During one of her times out in the world, she got mixed up with what my grandfather called
"a real bad feller"
and called to say she was being held against her will.

Which prompted my eighty year old grandfather to call me up and ask me to go looking for Charlotte.

Off we went into Portland's seedy Old Town, him in his gray Stetson, me in my wooden clogs.

We went into all of the seedy hotels, the day centers, the homeless feeding programs.

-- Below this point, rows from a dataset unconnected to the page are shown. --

Lemma get_section_outside (nx nz : nat) (secs : sections_t) (cx cz cy : Z) :
  shaped nx nz secs ->
  Z.of_nat nx <= cx \/ cx < - Z.of_nat nx \/
  Z.of_nat nz <= cz \/ cz < - Z.of_nat nz ->
  get_section secs cx cz cy = Raise IndexError.
Proof.
  intros [Hlen Hall] Hout. unfold get_section.
  destruct (py_getitem secs cx) as [col|e] eqn:E; simpl.
  - apply py_getitem_Return in E as (n & Hn & Hcol).
    pose proof (Forall_lookup_1 _ _ _ _ Hall Hcol) as [Hcl _].
    apply py_norm_Some_range in Hn. rewrite Hlen in Hn.
    rewrite py_getitem_outside; [reflexivity|].
    rewrite Hcl. lia.
  - by rewrite (py_getitem_Raise _ _ _ E).
Qed.

(** C5. When the packed array yields, at the queried position, an index at
    or beyond the palette length, the query raises: the palette lookup fails
    with Python's [IndexError], which nothing catches.  No descriptor is
    returned, whatever the codec. *)
Theorem palette_index_out_of_range_raises
    (ws : WorldSlice) (x y z crx crz cxl czl : Z) (cs : CachedSection) (idx : Z) :
  chunkRect ws = (crx, crz, cxl, czl) ->
  get_section (sections ws) (x / 16 - crx) (z / 16 - crz) (y / 16)
    = Return (Some cs) ->
  getAt (blockStatesBitArray cs)
        ((y mod 16) * 16 * 16 + (z mod 16) * 16 + x mod 16) = Return idx ->
  Z.of_nat (length (palette cs)) <= idx ->
  getBlockCompoundAt ws x y z = Raise IndexError /\
  getBlockAt ws x y z = Raise IndexError.
Proof.
  intros Hrect Hsec Hget Hidx.
  assert (H : getBlockCompoundAt ws x y z = Raise IndexError).
  { unfold getBlockCompoundAt. rewrite Hrect, Hsec, Hget. simpl.
    rewrite py_getitem_outside by lia. reflexivity. }
  split; [exact H|]. unfold getBlockAt. by rewrite H.
Qed.

(** C4, as the code has it.  In a constructed slice, a coordinate whose
    chunk index is at or beyond the chunk count of the rect on an axis, or
    below minus that count, makes the section lookup raise [IndexError]; the
    handler turns that into [None], and [getBlockAt] answers
    ["minecraft:void_air"].  No error reaches the caller. *)
Theorem beyond_rect_query_returns_void_air
    (x1 z1 x2 z2 : Z) (types : option (list string)) (chunks : list NbtChunk)
    (ws : WorldSlice) (x y z : Z) :
  __init__ x1 z1 x2 z2 types chunks = Return ws ->
  let cxl := ceil_div16 (x2 - x1) in
  let czl := ceil_div16 (z2 - z1) in
  let chunkX := x / 16 - x1 / 16 in
  let chunkZ := z / 16 - z1 / 16 in
  cxl <= chunkX \/ chunkX < - cxl \/ czl <= chunkZ \/ chunkZ < - czl ->
  getBlockCompoundAt ws x y z = Return None /\
  getBlockAt ws x y z = Return "minecraft:void_air".
Proof.
  intros Hinit cxl czl chunkX chunkZ Hout.
  apply init_Return in Hinit as (Hrect & _ & _ & Hload).
  apply load_sections_shaped in Hload.
  assert (H : getBlockCompoundAt ws x y z = Return None).
  { unfold getBlockCompoundAt. rewrite Hrect.
    rewrite (get_section_outside _ _ _ _ _ _ Hload); [reflexivity|].
    fold cxl czl chunkX chunkZ. lia. }
  split; [exact H|]. unfold getBlockAt. by rewrite H.
Qed.









End LoaderFacts.

(** ** Concrete slices, decoded with the packed array of the spec *)

Section WorldSliceRuns.

Import worldLoader.
Local Existing Instance PackedIntArray.codec.

Abbreviation CachedSection := (CachedSection_of PackedIntArray.t).
Abbreviation WorldSlice := (WorldSlice_of PackedIntArray.t).

Lemma stone_slice_loaded :
  __init__ 0 0 16 16 (Some []) [stone_chunk] = Return stone_slice.
Proof. vm_compute. reflexivity. Qed.

Lemma corrupt_slice_loaded :
  __init__ 0 0 16 16 (Some []) [corrupt_chunk] = Return corrupt_slice.
Proof. vm_compute. reflexivity. Qed.

Lemma partial_slice_loaded :
  __init__ 0 0 16 16 (Some []) [partial_chunk] = Return partial_slice.
Proof. vm_compute. reflexivity. Qed.

(** C4 as stated fails twice over on the slice of one stone chunk at
    x, z in [0, 16).  At x = 16 the chunk index is 1, outside the rect, and
    the caller gets a block name, not an error.  At x = -1 the chunk index
    is -1, outside the rect, and the caller gets the stone of chunk 0. *)
Lemma out_of_rect_query_answers :
  __init__ 0 0 16 16 (Some []) [stone_chunk] = Return stone_slice /\
  16 / 16 - 0 / 16 = 1 /\
  getBlockAt stone_slice 16 0 0 = Return "minecraft:void_air" /\
  is_error (getBlockAt stone_slice 16 0 0) = false /\
  (-1) / 16 - 0 / 16 = -1 /\
  getBlockAt stone_slice (-1) 0 0 = Return "minecraft:stone".
Proof. split; [vm_compute; reflexivity|]. repeat split. Qed.

Lemma beyond_rect_run :
  __init__ 0 0 16 16 (Some []) [stone_chunk] = Return stone_slice /\
  (ceil_div16 (16 - 0) <= 16 / 16 - 0 / 16) /\
  getBlockCompoundAt stone_slice 16 0 0 = Return None /\
  getBlockAt stone_slice 16 0 0 = Return "minecraft:void_air".
Proof.
  split; [exact stone_slice_loaded|].
  split; [vm_compute; discriminate|].
  pose proof (beyond_rect_query_returns_void_air (codec := PackedIntArray.codec)
                0 0 16 16 (Some []) [stone_chunk] stone_slice 16 0 0
                stone_slice_loaded) as H.
  cbv zeta in H. apply H. left. vm_compute. discriminate.
Defined.

Lemma corrupt_palette_run :
  getAt (PackedIntArray.mk 4 4096 (1 :: replicate 255 0)) 0 = Return 1 /\
  Z.of_nat (length [stone]) <= 1 /\
  getBlockCompoundAt corrupt_slice 0 0 0 = Raise IndexError /\
  getBlockAt corrupt_slice 0 0 0 = Raise IndexError.
Proof.
  split; [reflexivity|]. split; [simpl; lia|].
  apply (palette_index_out_of_range_raises (codec := PackedIntArray.codec)
           corrupt_slice 0 0 0 0 0 1 1
           (mkCachedSection [stone] (PackedIntArray.mk 4 4096 (1 :: replicate 255 0)))
           1).
  - reflexivity.
  - vm_compute. reflexivity.
  - vm_compute. reflexivity.
  - simpl. lia.
Defined.


(** The packed array of the spec on its own example: three 5-bit values
    in one word, read back in order. *)
Lemma packed_three_values :
  PackedIntArray.encode 5 [1; 3; 21] = [1 + 3 * 32 + 21 * 1024] /\
  (fun i => PackedIntArray.decode
              (PackedIntArray.mk 5 3 (PackedIntArray.encode 5 [1; 3; 21])) i)
    <$> [0; 1; 2; 3]
  = [Return 1; Return 3; Return 21; Raise RangeError].
Proof. split; reflexivity. Qed.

We talked to the cracked out folks milling around the Charlotte's last residence.

We found exactly nothing.

He never said thank you, or my goodness you are such a kind and selfless person, for walking the piss stinking streets looking for a girl who has robbed the house more times than anyone in the family can count.

He didn't say anything other than to affirm that he could not fathom my desire to live in the city, and that my coffee was too dang strong.  

It went without saying, of course, that it was my duty as a decent human being and someone raised in a Christian home, to help the less fortunate. 

I should just be grateful that my mind was sound and my body worked well. 

At one point I told him I felt like Doc in Breakfast at Tiffany's, but the joke was not welcome. 

He was worried sick, and so was I in some ways. 

She eventually came back, and left many more times. 

She stole and stole and stole.

At his funeral, she wept, and hugged me. 

My grandfather would have said

She ain't bad, she just ain't right in the head.